The kafka-integration's intro from dineshshetye

kafka-integration

This repository will contain the source code/documentation for streaming data using Apache Kafka and HPCC.

Consumer:

The Apache Kafka Consumer will be running on each node of the HPCC Cluster. The consumer connects to the Kafka brokers and fetches the data depending upon the 'messageListSize' property defined in DataConsumer.properties file. We are using Non-Blocking Consumer since we need to read only specific number of messages for a topic. The Consumers run in parallel hence the topic partition size should be equal to "Number of slave nodes".
For e.g. If you are running a 5 node cluster (1 THOR Master and 4 slaves) then the partition size will be 4.

Producer:

The are no hard and fast rules for Producer only that the partition size for the topic being produced should be equal to "Number of slave nodes".

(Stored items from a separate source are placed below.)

Lemma for_me_rejects_non_udp_witness :
  (protocol (tcp_skb BigEndian) = bpf_htons BigEndian ETH_P_IP /\
   sizeof_ethhdr + sizeof_iphdr <= Z.of_nat (length (pkt (tcp_skb BigEndian))) /\
   ip_proto (pkt (tcp_skb BigEndian)) <> IPPROTO_UDP) /\
  for_me BigEndian (arrive (tcp_skb BigEndian)) =
    Some (TCX_PASS,
          {| skb := tcp_skb BigEndian; tgt_index := None; trace := [PtrLoad 23 1] |}).
Proof.
  assert (H1 : protocol (tcp_skb BigEndian) = bpf_htons BigEndian ETH_P_IP)
    by reflexivity.
  assert (H2 : sizeof_ethhdr + sizeof_iphdr <=
               Z.of_nat (length (pkt (tcp_skb BigEndian))))
    by (vm_compute; discriminate).
  assert (H3 : ip_proto (pkt (tcp_skb BigEndian)) <> IPPROTO_UDP)
    by (vm_compute; discriminate).
  split; [repeat split; assumption|].
  apply (for_me_rejects_non_udp BigEndian (tcp_skb BigEndian) H1 H2 H3).
Defined.

(** X4: an IPv4 frame of at least 34 and fewer than 42 bytes is passed
    through, and the only packet byte read is the protocol byte at offset
    23: the missing UDP header is never touched. *)
Theorem for_me_rejects_truncated_udp_header e s :
  protocol s = bpf_htons e ETH_P_IP ->
  sizeof_ethhdr + sizeof_iphdr <= Z.of_nat (length (pkt s)) ->
  Z.of_nat (length (pkt s)) < sizeof_ethhdr + sizeof_iphdr + sizeof_udphdr ->
  for_me e (arrive s) =
    Some (TCX_PASS, {| skb := s; tgt_index := None; trace := [PtrLoad 23 1] |}).
Proof.
  intros Hp Hlen Hlen'.
  assert (H1 : sizeof_iphdr + sizeof_ethhdr <= Z.of_nat (length (pkt s)))
    by (unfold sizeof_ethhdr, sizeof_iphdr in *; lia).
  assert (H2 : Z.of_nat (length (pkt s)) < sizeof_iphdr + sizeof_udphdr + sizeof_ethhdr)
    by (unfold sizeof_ethhdr, sizeof_iphdr, sizeof_udphdr in *; lia).
  destruct (Z.eq_dec (ip_proto (pkt s)) IPPROTO_UDP) as [Hu | Hu].
  - apply for_me_no_udp_header; assumption.
  - apply for_me_not_udp; assumption.
Qed.

Lemma for_me_rejects_truncated_udp_header_witness :
  (protocol (cut_skb LittleEndian) = bpf_htons LittleEndian ETH_P_IP /\
   sizeof_ethhdr + sizeof_iphdr <= Z.of_nat (length (pkt (cut_skb LittleEndian))) /\
   Z.of_nat (length (pkt (cut_skb LittleEndian))) <
     sizeof_ethhdr + sizeof_iphdr + sizeof_udphdr) /\
  for_me LittleEndian (arrive (cut_skb LittleEndian)) =
    Some (TCX_PASS,
          {| skb := cut_skb LittleEndian; tgt_index := None; trace := [PtrLoad 23 1] |}).
Proof.
  assert (H1 : protocol (cut_skb LittleEndian) = bpf_htons LittleEndian ETH_P_IP)
    by reflexivity.
  assert (H2 : sizeof_ethhdr + sizeof_iphdr <=
               Z.of_nat (length (pkt (cut_skb LittleEndian))))
    by (vm_compute; discriminate).
  assert (H3 : Z.of_nat (length (pkt (cut_skb LittleEndian))) <
               sizeof_ethhdr + sizeof_iphdr + sizeof_udphdr)
    by reflexivity.
  split; [repeat split; assumption|].
  apply (for_me_rejects_truncated_udp_header LittleEndian (cut_skb LittleEndian) H1 H2 H3).
Defined.

(** X5: [for_me] never faults and never writes: on every frame it returns 0
    or 1 with the frame unchanged after at most three pointer loads, each
    inside the buffer and inside the first 42 bytes. *)
Theorem for_me_reads_only_inside_headers e s :
  exists v tr,
    for_me e (arrive s) = Some (v, {| skb := s; tgt_index := None; trace := tr |}) /\
    (v = TCX_PASS \/ v = 1) /\
    (length tr <= 3)%nat /\
    Forall (is_ptr_load_below
              (Z.min (Z.of_nat (length (pkt s)))
                     (sizeof_ethhdr + sizeof_iphdr + sizeof_udphdr))) tr.
Proof.
  destruct s as [p i d].
  unfold for_me, bind, ctx_protocol, data_room, ptr_load, ret, arrive, log.
  cbn [skb pkt protocol trace tgt_index app].
  unfold sizeof_ethhdr, sizeof_iphdr, sizeof_udphdr, iphdr_protocol,
    udphdr_dest, udphdr_source, TCX_PASS.
  repeat match goal with
         | |- context [if ?c then _ else _] =>
             destruct c eqn:?;
             cbn [skb pkt protocol trace tgt_index app orb negb] in *
         end;
    try lia;
    do 2 eexists; (split; [reflexivity|]);
    (split; [auto|]); (split; [cbn; lia|]);
    repeat constructor; lia.
Qed.

Lemma bswap16_involutive x : bswap16 (bswap16 x) = x mod 2 ^ 16.
Proof.
  unfold bswap16.
  rewrite split_le_combine' by apply length_be_split.
  rewrite rev_involutive. apply le_combine_split.
Qed.

Lemma bpf_htons_inj e x y :
  0 <= x < 2 ^ 16 -> 0 <= y < 2 ^ 16 -> bpf_htons e x = bpf_htons e y -> x = y.
Proof.
  intros Hx Hy H. destruct e; [|exact H].
  apply (f_equal bswap16) in H. cbn [bpf_htons] in H.
  rewrite !bswap16_involutive, !Z.mod_small in H by assumption. exact H.
Qed.

(** X6: the verdict of [for_me] depends only on [skb->protocol], the buffer
    length, the byte at offset 23 and the four port bytes at offsets
    34..37; the IP version and header length, the addresses and the
    payload play no part. *)
Theorem for_me_depends_only_on_examined_fields e s1 s2 :
  protocol s1 = protocol s2 ->
  length (pkt s1) = length (pkt s2) ->
  slice 23 1 (pkt s1) = slice 23 1 (pkt s2) ->
  slice 34 4 (pkt s1) = slice 34 4 (pkt s2) ->
  option_map fst (for_me e (arrive s1)) = option_map fst (for_me e (arrive s2)).
Proof.
  intros Hp Hl H23 H34.
  destruct (for_me_verdict e s1) as [tr1 ->], (for_me_verdict e s2) as [tr2 ->].
  cbn [option_map fst]. do 2 f_equal.
  unfold for_me_accepts, both_ports_862, ip_proto, udp_dest_port, udp_source_port.
  assert (Hs : slice 34 2 (pkt s1) = slice 34 2 (pkt s2)).
  { apply (f_equal (firstn 2)) in H34. unfold slice in *.
    rewrite !firstn_firstn in H34. exact H34. }
  assert (Hd : slice 36 2 (pkt s1) = slice 36 2 (pkt s2)).
  { apply (f_equal (skipn 2)) in H34. unfold slice in *.
    rewrite !skipn_firstn_comm, !skipn_skipn in H34. exact H34. }
  rewrite Hp, Hl, H23, Hs, Hd. reflexivity.
Qed.

Lemma for_me_depends_only_on_examined_fields_witness :
  (protocol (sample_skb LittleEndian 862 862) = protocol (odd_skb LittleEndian) /\
   length (pkt (sample_skb LittleEndian 862 862)) = length (pkt (odd_skb LittleEndian)) /\
   slice 23 1 (pkt (sample_skb LittleEndian 862 862)) =
     slice 23 1 (pkt (odd_skb LittleEndian)) /\
   slice 34 4 (pkt (sample_skb LittleEndian 862 862)) =
     slice 34 4 (pkt (odd_skb LittleEndian))) /\
  pkt (sample_skb LittleEndian 862 862) <> pkt (odd_skb LittleEndian) /\
  option_map fst (for_me LittleEndian (arrive (sample_skb LittleEndian 862 862))) =
    option_map fst (for_me LittleEndian (arrive (odd_skb LittleEndian))).
Proof.
  split; [repeat split; reflexivity|].
  split; [vm_compute; discriminate|].
  apply (for_me_depends_only_on_examined_fields LittleEndian
           (sample_skb LittleEndian 862 862) (odd_skb LittleEndian));
    reflexivity.
Defined.

(** X7: for a 16-bit ethertype [p], delivered in [skb->protocol] in network
    byte order, [for_me] gives the same verdict on a little-endian and on a
    big-endian host. *)
Theorem for_me_host_independent p i d :
  0 <= p < 2 ^ 16 ->
  option_map fst
    (for_me LittleEndian
       (arrive {| protocol := bpf_htons LittleEndian p; ifindex := i; pkt := d |})) =
  option_map fst
    (for_me BigEndian
       (arrive {| protocol := bpf_htons BigEndian p; ifindex := i; pkt := d |})).
Proof.
  intros Hp.
  destruct (for_me_verdict LittleEndian
              {| protocol := bpf_htons LittleEndian p; ifindex := i; pkt := d |})
    as [tr1 ->].
  destruct (for_me_verdict BigEndian
              {| protocol := bpf_htons BigEndian p; ifindex := i; pkt := d |})
    as [tr2 ->].
  cbn [option_map fst]. unfold for_me_accepts. cbn [protocol pkt].
  assert (Heq : (bpf_htons LittleEndian p =? bpf_htons LittleEndian ETH_P_IP) =
                (bpf_htons BigEndian p =? bpf_htons BigEndian ETH_P_IP)).
  { destruct (Z.eqb_spec (bpf_htons BigEndian p) (bpf_htons BigEndian ETH_P_IP))
      as [E | E].
    - cbn [bpf_htons] in E. rewrite E. apply Z.eqb_refl.
    - apply Z.eqb_neq. intros E'. apply E.
      apply bpf_htons_inj in E'; [| exact Hp | unfold ETH_P_IP; lia].
      rewrite E'. reflexivity. }
  rewrite Heq. reflexivity.
Qed.

Lemma for_me_host_independent_witness :
  0 <= ETH_P_IP < 2 ^ 16 /\
  option_map fst
    (for_me LittleEndian
       (arrive {| protocol := bpf_htons LittleEndian ETH_P_IP; ifindex := 3;
                  pkt := udp_frame 862 862 |})) =
  option_map fst
    (for_me BigEndian
       (arrive {| protocol := bpf_htons BigEndian ETH_P_IP; ifindex := 3;
                  pkt := udp_frame 862 862 |})).
Proof.
  assert (H : 0 <= ETH_P_IP < 2 ^ 16) by (unfold ETH_P_IP; lia).
  split; [exact H|].
  apply (for_me_host_independent ETH_P_IP 3 (udp_frame 862 862) H).
Defined.

(** X8: an accepted frame has at least [stampoffset 0 = 42] bytes and no
    more is guaranteed: the same frame cut right after the UDP header is
    accepted as well, so a caller must check the payload length itself. *)
Theorem for_me_accepts_headers_alone e s :
  option_map fst (for_me e (arrive s)) = Some 1 ->
  stampoffset 0 <= Z.of_nat (length (pkt s)) /\
  option_map fst
    (for_me e (arrive {| protocol := protocol s; ifindex := ifindex s;
                         pkt := firstn 42 (pkt s) |})) = Some 1.
Proof.
  intros Hacc.
  destruct (for_me_verdict e s) as [tr Hrun]. rewrite Hrun in Hacc.
  cbn [option_map fst] in Hacc.
  destruct (for_me_accepts e s) eqn:Ha; [|discriminate Hacc].
  unfold for_me_accepts in Ha.
  apply andb_true_iff in Ha. destruct Ha as [Ha Hports].
  apply andb_true_iff in Ha. destruct Ha as [Ha Hudp].
  apply andb_true_iff in Ha. destruct Ha as [Hp Hlen].
  apply Z.leb_le in Hlen. unfold sizeof_iphdr, sizeof_udphdr, sizeof_ethhdr in Hlen.
  split; [change (stampoffset 0) with 42; lia|].
  destruct (for_me_verdict e {| protocol := protocol s; ifindex := ifindex s;
                                pkt := firstn 42 (pkt s) |}) as [tr' ->].
  cbn [option_map fst]. do 2 f_equal.
  unfold for_me_accepts. cbn [protocol pkt].
  rewrite Hp. cbn [andb].
  assert (Hsl : forall off len, (off + len <= 42)%nat ->
            slice off len (firstn 42 (pkt s)) = slice off len (pkt s)).
  { intros off len H. unfold slice.
    rewrite skipn_firstn_comm, firstn_firstn. f_equal. lia. }
  unfold both_ports_862, ip_proto, udp_dest_port, udp_source_port in *.
  rewrite !Hsl by lia. rewrite Hudp, Hports.
  rewrite firstn_length_le by lia. reflexivity.
Qed.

Apache Kafka Brokers/Zookeeper:

This must be configured according to message throughput and cluster availability.

Installation Steps:

See Building with Gradle below for changes in the installation steps (supersedes these installation instructions).
Make changes to DataConsumer.properties to point to Apache Kafka Cluster.
Copy DataConsumer.properties and DataConsumer.class files on each node (Including THOR Master) and add it to classpath. DEPRECATED As of now you would need to manually copy this files to each node. This will be replaced by a script that will do it for you. DEPRECATED
Add the Apache Kafka jars (kafka_2.8.0-0.8.0-beta1.jar, kafka-assembly-0.8.0-beta1-deps.jar) to the classpath. DEPRECATED
Add Log4j jar file to the classpath. DEPRECATED
Restart the cluster.

Usage:

The code base contains an example for Apache Kafka Producer (TelematicsSimulator.java) which simulates sample telematics data. On the ECL side there are 2 schedulers:

DataCollection_Scheduler.ecl : Which fetched the data from Apache Kafka brokers, creates logical files and adds the logical files to superfile.
BuildIndex_Scheduler.ecl: Which creates a base file from the data received, creates indexes, adds the indexes to superkeys, builds a package and deploy the package to ROXIE.

Before you can start the schedulers you need to publish the queries to ROXIE (telematics_service_accdec.ecl and telematics_service_km_by_speed.ecl).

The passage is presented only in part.